Another month and another disappointing jobs report. May’s employment numbers are out today and once again the actual numbers were less than what the economists had predicted. Unlike April, however, May was only a near miss.
The May jobs report from the Bureau of Labor Statistics showed a gain of 559,000 jobs, which lowered the unemployment rate by 0.3 points to 5.8 percent, the lowest point since the pandemic started. The BLS notes that “notable job gains occurred in leisure and hospitality, in public and private education, and in health care and social assistance.”
All in all, that doesn’t sound bad. The problem is that the estimates called for 650,000 new jobs. By that standard, the economy missed the forecast by 91,000 jobs.
This is still an improvement over April. Last month, the jobs report showed an anemic 266,000 jobs despite forecasts for a gain of a million jobs. By comparison, there were more than twice as many new jobs in May, but the economy still narrowly failed to meet pared-down expectations for job growth. The strong jobs report for March remains unmatched with its news of 916,000 new jobs.

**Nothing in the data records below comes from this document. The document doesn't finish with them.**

(* ===== verification/FlushTable.v ===== *)
(** * Writing a memtable to a table file (util/leveldb/db/builder.cc; db/db_impl.cc, [WriteLevel0Table])

    The table of the entries of an iterator, and its place in a version. *)

From S2P Require Import Prelude Slice Order CLib Bloom Coding DbFormat InternalOrder FileNames Status Files SkipList MemTable StdSet VersionEdit Version VersionBuilder LogFormat VersionSet Iterators Block TableFormat FilterBlock Table TableSpec TableGet VersionGet Compaction DbCompact CompactionRun MemIter.
From stdpp Require Import strings sorting.
#[local] Open Scope Z_scope.

(** Files are deleted without looking at the result. *)
Class FlushEnv (W : Type) := fe_DeleteFile : bytes -> W -> W.

Section Ops.
Context {W F I : Type} `{CompactionEnv W F} `{FlushEnv W} `{IterView I} `{IterMoves W I} (snappy : option snappy_lib) (addr : Z) (options : Options) (dbname : bytes).

(** The loop over the entries: [largest] is the key of the last one. *)
Fixpoint build_loop (fuel : nat) (iter : I) (largest : bytes) (builder : TB.Rep F) (w : W) : outcome (I * bytes * TB.Rep F * W) :=
  match fuel with
  | O => Undef
  | S fuel' =>
      if it_Valid iter then
        key ← it_key iter;
        value ← it_value iter;
        builder ← TB.Add snappy addr key value builder;
        '(iter, w) ← it_move OpNext iter w;
        build_loop fuel' iter (InternalKey_DecodeFrom key) builder w
      else Ret (iter, largest, builder, w)
  end.

(** The part after the file was created: the table is written, synced and tried. *)
Definition write_table (fuel : nat) (fname : bytes) (number : Z) (iter : I) (file : F) (w : W) : outcome (Status * I * FileMetaData * W) :=
  builder ← TB.new options file;
  smallest ← it_key iter;
  '(iter, largest, builder, w) ← build_loop fuel iter [] builder w;
  '(s, builder) ← TB.Finish snappy addr builder;
  size ← (if ok s then assert! (0 <? TB.FileSize builder); Ret (TB.FileSize builder) else Ret 0);
  let '(s, w) := if ok s then ce_Sync fname (TB.file builder) w else (s, w) in
  let '(s, w) := if ok s then ce_Close fname (TB.file builder) w else (s, w) in
  '(s, w) ← (if ok s then ce_Usable number size w else Ret (s, w));
  Ret (s, iter, MkFile number size (InternalKey_DecodeFrom smallest) largest, w).

Definition BuildTable (fuel : nat) (number : Z) (iter : I) (w : W) : outcome (Status * FileMetaData * W) :=
  '(iter, w) ← it_move OpFirst iter w;
  fname ← TableFileName dbname number;
  let after := fun (s : Status) (iter : I) (meta : FileMetaData) (w : W) =>
    status ← it_status iter;
    let s := if ok status then s else status in
    Ret (s, meta, if ok s && (0 <? file_size meta) then w else fe_DeleteFile fname w) in
  if it_Valid iter then
    let '(s, file, w) := ce_NewWritableFile fname w in
    if negb (ok s) then Ret (s, MkFile number 0 [] [], w)
    else
      match file with
      | None => Undef
      | Some file => '(s, iter, meta, w) ← write_table fuel fname number iter file w; after s iter meta w
      end
  else after OK iter (MkFile number 0 [] []) w.
End Ops.

(** [WriteLevel0Table]; [base] is the version whose levels the file may go below. *)
Definition WriteLevel0Table {W F} `{CompactionEnv W F} `{FlushEnv W} (c : Comparator) (snappy : option snappy_lib) (addr : Z) (options : Options) (dbname : bytes)
    (fuel : nat) (mem : MemTable) (edit : VE.VersionEdit) (base : option (list (list FileMetaData))) (w : W) : outcome (Status * VE.VersionEdit * W) :=
  let '(number, w) := ce_NewFileNumber w in
  let w := ce_pending_insert number w in
  '(s, meta, w) ← BuildTable (H3 := mem_moves c) snappy addr options dbname fuel number (MemTable_NewIterator mem) w;
  let w := ce_pending_erase number w in
  if ok s && (0 <? file_size meta) then
    min_user_key ← InternalKey_user_key (smallest meta);
    max_user_key ← InternalKey_user_key (largest meta);
    level ← match base with Some files => PickLevelForMemTableOutput c files min_user_key max_user_key | None => Ret 0 end;
    Ret (s, VE.AddFile level number (file_size meta) (smallest meta) (largest meta) edit, w)
  else Ret (s, edit, w).

(** ** What is written *)

Class FlushEnvLaws (W : Type) `{!CompactionEnv W bytes} `{FlushEnv W} (good : W -> Prop) (closed : W -> list (bytes * bytes)) : Prop := {
  fl_delete w name : good w -> good (fe_DeleteFile name w) /\ closed (fe_DeleteFile name w) = closed w;
  fl_erase w n : good w -> good (ce_pending_erase n w) /\ closed (ce_pending_erase n w) = closed w;
}.

Section Written.
Context {W I : Type} `{!CompactionEnv W bytes} `{FlushEnv W} `{IterView I} `{IterMoves W I}.
Context (snappy : option snappy_lib) (Hsnappy : forall s, snappy = Some s -> snappy_ok s) (addr : Z) (Haddr : 0 <= addr).
Context (options : Options) (ok : bytes -> Prop) (ord : bytes -> bytes -> Z) (same : bytes -> bytes -> Prop) `{!TableComparatorLaws (comparator options) ok ord same} (capacity rate : nat)
  (Hopts : options_ok options ok same capacity rate) (dbname : bytes).
Context (good : W -> Prop) (closed : W -> list (bytes * bytes)) `{!CompactionEnvLaws W good closed} `{!FlushEnvLaws W good closed}.
Context (iok : bytes -> Prop) (at_ : list entry -> nat -> I -> Prop) `{!IteratorLaws iok ord good at_} (Hmoves : forall op it w it' w', it_move op it w = Ret (it', w') -> closed w' = closed w).
Abbreviation fits := (fits options ok ord capacity rate).
Abbreviation built := (built snappy addr options).

Lemma build_loop_spec es : fits es -> forall fuel p it lk b w, (length es - p < fuel)%nat -> (p <= length es)%nat -> at_ es p it -> good w -> built (take p es) b -> (lk = match last (take p es) with Some e => e.1 | None => [] end) ->
  exists it' b' w', build_loop snappy addr fuel it lk b w = Ret (it', match last es with Some e => e.1 | None => [] end, b', w') /\ at_ es (length es) it' /\ good w' /\ closed w' = closed w /\ built es b'.
Proof.
  intros Hfits. induction fuel as [|fuel IH]; intros p it lk b w Hfuel Hp Hat Hw Hb Elk; [lia|]. cbn [build_loop]. rewrite (il_valid _ _ _ Hat). destruct (Nat.ltb_spec p (length es)) as [Hlt|Hge].
  - destruct (lookup_lt_is_Some_2 es p Hlt) as [e He]. destruct (il_entry _ _ _ _ Hat He) as [-> ->]. run.
    assert (take (S p) es = take p es ++ [e]) as Et by (by apply take_S_r).
    destruct (built_add snappy Hsnappy addr Haddr options ok ord same capacity rate Hopts (take p es) e b) as (b' & -> & Hb'); [|done|].
    { apply (fits_sublist _ _ _ _ _ _ es); [|done]. rewrite <- Et. rewrite <- (take_drop (S p) es) at 2. by apply sublist_inserts_r. }
    run. destruct (il_move es p it w OpNext Hat Hw Logic.I) as [(p' & it' & w' & Ec & Em & Hat' & Hw')|[Ec _]]; cbn [cursor_op] in Ec; rewrite (proj2 (Nat.ltb_lt _ _) Hlt) in Ec; [|done]. injection Ec as <-. rewrite Em. run.
    destruct (IH (S p) it' (InternalKey_DecodeFrom e.1) b' w') as (it2 & b2 & w2 & E2 & Q1 & Q2 & Q3 & Q4); [lia|lia|done|done|by rewrite Et|by rewrite Et, last_snoc|].
    exists it2, b2, w2. split_and!; [done|done|done|by rewrite Q3, (Hmoves _ _ _ _ _ Em)|done].
  - rewrite take_ge in * by lia. assert (p = length es) as -> by lia. exists it, b, w. by rewrite Elk.
Qed.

Among the specifics of the report, unemployment declined for teenagers, whites, and Hispanics while the rate for blacks, the ethnic group with the highest unemployment rate, was little changed at 9.1 percent. Both short-term and long-term job losses declined and the labor force participation rate was steady.
The majority of the new jobs were the 292,000 new leisure and hospitality jobs. Of these, 186,000 were in restaurants and bars. Most employment sectors made at least small gains with construction and retail showing the only net losses. The construction sector lost 20,000 jobs, mainly due to nonresidential specialty trade contractors, and retail lost 6,000 owing to lower employment in food and beverage stores, which did not offset hiring in clothing and accessory stores.
The report also found that the tight labor market is having an upward pressure on wages. In May, wages rose by 15 cents to $30.33. This follows a 21-cent increase in April.
The report is not a bad one, but it is disappointing. The big question is why the job market continues to underperform expectations. It is likely that there is not one single reason for this.
One obvious possibility is that many Americans have not yet been fully vaccinated. In the US, only 41 percent are fully vaccinated while 51 percent have received one shot. However, it isn’t clear how many workers want to be vaccinated but have not yet had the opportunity and therefore might be staying home versus how many are anti-vaccine or taking a wait-and-see attitude.
A second factor may be related to childcare. With many schools closed, either for the pandemic or for summer, many parents don’t have access to affordable childcare. There is an economic tradeoff at work in which entry-level jobs may not pay enough to cover the cost of paying someone to watch younger children.
Further, separate economic problems are helping to stifle the recovery in various sectors. For example, high lumber prices are contributing to a slower recovery in construction and areas of manufacturing that use wood. There are other supply-line problems as well.
I’ve done a little car shopping over the past few weeks and there is very little inventory on local car lots. This is due in large part to a semiconductor chip shortage that has hit auto manufacturers hard. This shortage is due to both increased demand, especially for the high-quality chips needed for 5G devices and electric vehicles, as well as to supply-side pressures. Semiconductor chips are largely the product of several Asian firms because they contain rare earths, a market that is dominated by China. The trade war with China and sanctions on Chinese chipmakers have worsened the problem.
“The shortage story is coming through very clearly what you’re seeing in wages and participation,” Andrew Hollenhorst, chief U.S. economist for Citi, told the Washington Post. “That clearly is holding back hiring.”
President Biden has requested money to jumpstart semiconductor manufacturing in the US, but factories take years to build. It will take even longer to secure a supply of rare earths that is not subject to Chinese control.
Enhanced unemployment benefits from the federal COVID relief bill are a factor that is going away. At least half of the states are ending the enhanced benefits early. The prospect of losing the enhanced benefit may be influencing some job-seekers to lower their expectations and take jobs that they would not previously have considered.
Finally, the jobs report reflects some restructuring as the economy shifts from a pandemic footing back to normal. For example, economists don’t consider the loss of jobs in food stores to be a bad thing. Drew Matus, chief market strategist for MetLife Investment Management, told the Washington Post that this statistic showed that some pandemic jobs, such as grocery store curb service, were going away as the world returns to normal.
“You’ve had such a big disruption, it’s going to take time to sort out where these people can go and find work,” Matus said. “Not everything is [going to] reopen and some things are gone for good and those people who worked in those places have to find other work.”
The economy is recovering, but it may take longer to get back to normal than we thought. That’s partly due to pandemic-related supply problems and as well as geopolitical factors. The good news is that we are headed in the right direction, albeit more slowly than most of us would like. However, the flip side is that slower economic growth may be less likely to lead to out-of-control inflation.
As in the story of the Little Engine That Could, the economy will eventually get over the hill. I think it can.